3.? liabilities/debts of a company

The yield of corporate bonds is about 5%-9%. The overall risk of corporate bonds is not great, especially that of listed companies. Although the default of bonds is increasing gradually, the audit of bonds in China is strict, and the bankruptcy rate of companies is still very low.

Generally speaking, it is beneficial for small companies to invest in some high-rated and mortgaged bonds.

4.P2P financial management

P2P financial management is the fastest developing financial product in recent years. The originally closed financial market suddenly opened up, resulting in a blank financial market that lost control in front of private capital.

But because P2P is not regulated, the whole P2P industry is in dire straits. The income is extremely high and the risk is extremely high. The news that the platform is running is not uncommon, but after the limelight, there is quite a feeling of big waves. The remaining P2P financial platform, although the income is lower than before, but the risk is correspondingly lower.

At present, the investable P2P is mainly divided into three grades.

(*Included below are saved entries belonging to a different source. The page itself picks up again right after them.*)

Lemma isValidSampleRate_spec r :
  isValidSampleRate r = true <-> In r [44100; 48000; 88200; 96000; 192000].
Proof.
  unfold isValidSampleRate, valid_rates. rewrite existsb_exists. split.
  - intros (x & Hx & He). apply Z.eqb_eq in He. now subst.
  - intros H. exists r. split; [exact H | apply Z.eqb_refl].
Qed.

Lemma isValidBitDepth_spec d :
  isValidBitDepth d = true <-> In d [16; 24; 32].
Proof.
  unfold isValidBitDepth. rewrite !orb_true_iff, !Z.eqb_eq. simpl. intuition.
Qed.

(** Between 32 and 2048 the test [b & (b - 1) == 0] holds at the seven powers
    of two only; checked by running the test on the whole range. *)
Lemma land_pred_range :
  forallb (fun n => let b := 32 + Z.of_nat n in
                    Bool.eqb (Z.land b (b - 1) =? 0)
                             (existsb (Z.eqb b) pow2_in_range))
          (seq 0 2017) = true.
Proof. vm_compute. reflexivity. Qed.

Lemma isValidBufferSize_list b :
  isValidBufferSize b = true <-> In b pow2_in_range.
Proof.
  unfold isValidBufferSize. split.
  - intros H. apply andb_true_iff in H as [H H3].
    apply andb_true_iff in H as [H1 H2].
    apply Z.leb_le in H1, H2.
    pose proof land_pred_range as A. rewrite forallb_forall in A.
    specialize (A (Z.to_nat (b - 32))).
    assert (Hin : In (Z.to_nat (b - 32)) (seq 0 2017)).
    { apply in_seq. lia. }
    specialize (A Hin). cbv zeta in A.
    replace (32 + Z.of_nat (Z.to_nat (b - 32))) with b in A by lia.
    rewrite H3 in A. apply Bool.eqb_prop in A. symmetry in A.
    apply existsb_exists in A as (x & Hx & He).
    apply Z.eqb_eq in He. now subst.
  - intros H. simpl in H.
    repeat (destruct H as [<- | H]; [reflexivity |]). destruct H.
Qed.

Lemma power_of_two_range b :
  (power_of_two b /\ 32 <= b <= 2048) <-> In b pow2_in_range.
Proof.
  split.
  - intros [(k & Hk & ->) [Hlo Hhi]].
    assert (5 <= k <= 11) as Hr.
    { split.
      - apply Z.nlt_ge. intros Hlt.
        assert (2 ^ k <= 2 ^ 4) by (apply Z.pow_le_mono_r; lia).
        change (2 ^ 4) with 16 in *. lia.
      - apply Z.nlt_ge. intros Hlt.
        assert (2 ^ 12 <= 2 ^ k) by (apply Z.pow_le_mono_r; lia).
        change (2 ^ 12) with 4096 in *. lia. }
    assert (k = 5 \/ k = 6 \/ k = 7 \/ k = 8 \/ k = 9 \/ k = 10 \/ k = 11)
      as Hc by lia.
    simpl. intuition (subst; auto).
  - intros H. simpl in H.
    assert (forall k, 0 <= k -> b = 2 ^ k -> power_of_two b) as P
      by (intros k ? ?; exists k; auto).
    intuition (subst; first [ now apply (P 5) | now apply (P 6) | now apply (P 7)
                             | now apply (P 8) | now apply (P 9) | now apply (P 10)
                             | now apply (P 11) | lia ]).
Qed.

Lemma validateAudioConfig_spec c :
  validateAudioConfig c = true <-> valid_audio_spec c.
Proof.
  unfold validateAudioConfig, valid_audio_spec.
  rewrite !andb_true_iff, isValidSampleRate_spec, isValidBufferSize_list,
    isValidBitDepth_spec, power_of_two_range, Z.ltb_lt, Z.leb_le.
  intuition lia.
Qed.

(** C10. [setAudioConfig] validates before it stores: a configuration that
    breaks one of the four conditions (sample rate in the fixed list, buffer
    size a power of two in [32, 2048], bit depth in {16, 24, 32}, channels in
    [1, 8]) is rejected with [false] and the manager is left as it was; a
    configuration that meets all four is accepted with [true] and becomes the
    stored audio configuration, the rest of the system configuration being
    kept. *)
Theorem setAudioConfig_atomic (c : AudioConfig) (cm : ConfigManager.t) :
  (~ valid_audio_spec c /\ setAudioConfig c cm = (false, cm))
  \/
  (valid_audio_spec c /\
   fst (setAudioConfig c cm) = true /\
   getAudioConfig (snd (setAudioConfig c cm)) = c /\
   getSystemConfig (snd (setAudioConfig c cm))
     = with_audio c (getSystemConfig cm) /\
   device_profiles_ (snd (setAudioConfig c cm)) = device_profiles_ cm).
Proof.
  unfold setAudioConfig.
  destruct (validateAudioConfig c) eqn:V; simpl.
  - right. split; [now apply validateAudioConfig_spec |].
    unfold notifyConfigChanged, set_system_config, getAudioConfig, getSystemConfig.
    simpl. destruct (config_change_callback_ cm); simpl; auto.
  - left. split; [| reflexivity].
    intros H. apply validateAudioConfig_spec in H. congruence.
Qed.

End ConfigManagerFacts.
(* ===================================================================== *)
(** * Properties of the audio engine: latency *)
(* ===================================================================== *)

Section LatencyFacts.
Import AudioEngine.

Lemma valid_pair_cases (c : AudioConfig) :
  valid_pair c ->
  In (sample_rate c) [44100; 48000; 88200; 96000; 192000] /\
  In (buffer_size c) pow2_in_range.
Proof.
  intros [H1 H2]. split.
  - now apply isValidSampleRate_spec.
  - now apply isValidBufferSize_list.
Qed.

The first gear is P2P of large groups.

Such platforms are mainly owned by large groups (such as Ping An Group). This kind of P2P platform is close to the current trust level in risk, but the annual income is only about 7%, and the investment cost performance is not high, but it is still a good choice for newcomers or investors who pursue stability.

The second file is the P2P platform of listed companies.

Such platforms are mainly wholly-owned companies of listed companies. Although the risks will be higher, the benefits will be higher. Especially for some emerging platforms, in order to open the market and gain a good reputation, there will often be greater profit-making activities, which is very cost-effective for family investment.

The third file is the private P2P platform.

This kind of platform is characterized by reducing operating costs (visible from the office address environment) and engaging in familiar businesses, so it can give investors higher returns. But it is also the deepest platform of this kind, because there is no strong backing support, the most likely thing is that funds run away. Investing in such platforms requires particularly strong investment expertise to achieve "gold rush"

Summary: Family financial management should have a clear goal and do what you can.